=== Dataset extract ===

Lemma drain_moves c i g ticked reply rs out og :
  reachable c → g_node g = c_nodes c i → n_pending_snapshot (g_node g) = None →
  drain apply snapshot restore tick_ms ticked reply g = (rs, out, og) →
  ∃ ms es c', (∀ m, m ∈ out ++ responses rs → m ∈ ms) ∧ drained c i g ms es c' og.
Proof.
  intros Hre Hn Hps. unfold drain. destruct (elect_moves c i g Hn) as ([Hla Hps1] & Hst1 & c1 & M1).
  pose proof (reachable_moves _ _ _ _ _ _ Hre M1) as Hre1. revert Hla Hps1 Hst1 M1. generalize (elect g) as g1.
  intros g1 Hla Hps1 Hst1 M1. pose proof (mv_node _ _ _ _ _ _ M1) as Hn1.
  pose proof (moves_messages c1 i) as M2. rewrite Hn1 in M2.
  destruct (take_messages (g_node g1)) as [ms n2] eqn:Htm. cbn [fst snd] in M2.
  assert (F2 : idle (g_node g1) n2) by (injection Htm as <- <-; done).
  pose proof (moves_trans _ _ _ _ _ _ _ _ _ _ M1 M2) as M12. cbn [app] in M12. set (c2 := exec c1 (TakeMessages i)) in *.
  pose proof (route_responses reply ms) as Hrt. destruct (route_messages reply ms) as [routed out'].
  cbn [fst snd] in Hrt.
  (* no snapshot to adopt *)
  destruct F2 as [Hla2 Hps2]. rewrite Hps1, Hps in Hps2.
  set (g2 := g1 <| g_node := n2 |>).
  assert (M3 : moves c2 i (g_node (adopt_snapshot restore g2)) [] [] (exec c2 (TakeSnapshot i))).
  { unfold adopt_snapshot, g2. cbn [g_node set_field]. unfold take_snapshot. cbn. rewrite Hps2. cbn.
    pose proof (moves_on c2 i (λ n, (take_snapshot n).2) (TakeSnapshot i) (conj eq_refl I) eq_refl) as M.
    rewrite (mv_node _ _ _ _ _ _ M2) in M. exact M. }
  assert (F3 : n_last_applied (g_node (adopt_snapshot restore g2)) = n_last_applied n2 ∧
    n_pending_snapshot (g_node (adopt_snapshot restore g2)) = None ∧
    g_state (adopt_snapshot restore g2) = g_state g1).
  { unfold adopt_snapshot, g2, take_snapshot. cbn. rewrite Hps2. done. }
  destruct F3 as (Hla3 & Hps3 & Hst3).
  pose proof (moves_trans _ _ _ _ _ _ _ _ _ _ M12 M3) as M13. cbn [app] in M13. rewrite app_nil_r in M13.
  pose proof (reachable_moves _ _ _ _ _ _ Hre M13) as Hre3. set (c3 := exec c2 (TakeSnapshot i)) in *.
  revert M3 M13 Hla3 Hps3 Hst3. generalize (adopt_snapshot restore g2) as g3. intros g3 M3 M13 Hla3 Hps3 Hst3.
  pose proof (mv_node _ _ _ _ _ _ M13) as Hn3. clearbody c3. clear M1 M2 M12 M3 g2 c2.
  destruct (reachable_sim c3 Hre3) as (gh & net & Hsim).
  pose proof (committed_entries gh c3 net i Hsim) as Hce. pose proof (moves_committed c3 i) as M4.
  pose proof (no_storage _ _ _ (sim_ok _ _ _ _ Hsim i)) as Hplain. rewrite Hn3 in Hce, M4, Hplain.
  unfold apply_committed. assert (Htc : n_storage (take_committed (g_node g3)).2 = n_storage (g_node g3) ∧
    n_pending_snapshot (take_committed (g_node g3)).2 = n_pending_snapshot (g_node g3))
    by (unfold take_committed; by destruct (_ <=? _)).
  destruct (take_committed (g_node g3)) as [es n4]. cbn [fst snd] in M4, Htc. destruct Hce as [Hla4 Hidx].
  destruct Htc as [Hsto4 Hps4].
  destruct (apply_entries_state es (g3 <| g_node := n4 |>, []) (λ k e H, proj2 (Hidx k e H))) as [Hn4 Hst4].
  pose proof (apply_entries_responses es (g3 <| g_node := n4 |>, [])) as Hrsp.
  destruct (fold_left (apply_entry apply) es (g3 <| g_node := n4 |>, [])) as [g4 answered].
  cbn [fst snd] in Hn4, Hst4, Hrsp. cbn in Hn4, Hst4.
  pose proof (moves_trans _ _ _ _ _ _ _ _ _ _ M13 M4) as M14. cbn [app] in M14. rewrite app_nil_r in M14.
  set (c4 := exec c3 (TakeCommitted i)) in *.
  assert (Hindex : ∀ k e, es !! k = Some e → e_index e = n_last_applied (g_node g) + N.of_nat k + 1).
  { intros k e Hk. destruct (Hidx k e Hk) as [-> _]. by rewrite Hla3, Hla2, Hla. }
  destruct (maybe_compact snapshot g4) as [g5|] eqn:Hcp.
  2:{ intros Heq. apply pair_equal_spec in Heq as [[<- <-]%pair_equal_spec <-]. exists ms, es, c4. split.
      - intros m. rewrite !responses_app, Hrsp, dropped_responses. cbn. rewrite app_nil_r. apply Hrt.
      - split; [done|]. exists n4. by split. }
  pose proof (moves_on c4 i (λ n, (take_read_states n).2) (TakeReads i) (conj eq_refl I) eq_refl) as M5.
  rewrite (mv_node _ _ _ _ _ _ M4) in M5.
  pose proof (moves_trans _ _ _ _ _ _ _ _ _ _ M14 M5) as M15. rewrite !app_nil_r in M15.
  unfold answer_reads. cbn [take_read_states].
  set (g6 := g5 <| g_node := _ |> <| g_reads := _ |>).
  assert (Hfp : g_node (fail_parked g6).1 = g_node g6 ∧ g_state (fail_parked g6).1 = g_state g6 ∧ responses (fail_parked g6).2 = []).
  { unfold fail_parked. destruct (is_leader (g_node g6)); [done|]. split_and!; [done|done|]. cbn [snd].
    rewrite responses_app, !responses_fmap; done. }
  destruct (fail_parked g6) as [g7 failed]. cbn [fst snd] in Hfp. destruct Hfp as (Hn7 & Hst7 & Hr7).
  assert (Hex : let x := if ticked then expire tick_ms g7 else (g7, []) in
    g_node x.1 = g_node g7 ∧ g_state x.1 = g_state g7 ∧ responses x.2 = []).
  { destruct ticked; [|done]. split_and!; [done|done|]. unfold expire. cbn [snd]. by apply responses_fmap. }
  destruct (if ticked then _ else _) as [g8 late]. cbn [fst snd] in Hex. destruct Hex as (Hn8 & Hst8 & Hr8).
  intros Heq. apply pair_equal_spec in Heq as [[<- <-]%pair_equal_spec <-].
  exists ms, es, (exec c4 (TakeReads i)). split.
  - intros m. rewrite !responses_app, Hrsp, Hr7, Hr8. rewrite responses_fmap by done. cbn [app]. rewrite !app_nil_r. apply Hrt.
  - split; [done|]. exists (take_read_states n4).2. split; [exact M15|]. intros g' [= <-] Hsn.
    assert (g5 = g4) as ->.
    { apply (maybe_compact_uncompacted g4 g5); [rewrite Hn4, Hsto4; exact Hplain|exact Hcp|].
      cbn in Hsn. rewrite Hn8, Hn7 in Hsn. exact Hsn. }
    cbn [observe g_node g_state set_field]. cbn. rewrite Hn8, Hst8, Hn7, Hst7. unfold g6. cbn. rewrite Hn4. split_and!.
    + done.
    + by rewrite Hst4, Hst3, Hst1.
    + by rewrite Hps4.
    + by rewrite Hla4, Hla3, Hla2, Hla.
Qed.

===

## [Required action]
Once you have checked every line of the material above, return the ones that hold the string "reply".

## [Your solution]
Lemma drain_moves c i g ticked reply rs out og :
  drain apply snapshot restore tick_ms ticked reply g = (rs, out, og) →
  pose proof (route_responses reply ms) as Hrt. destruct (route_messages reply ms) as [routed out'].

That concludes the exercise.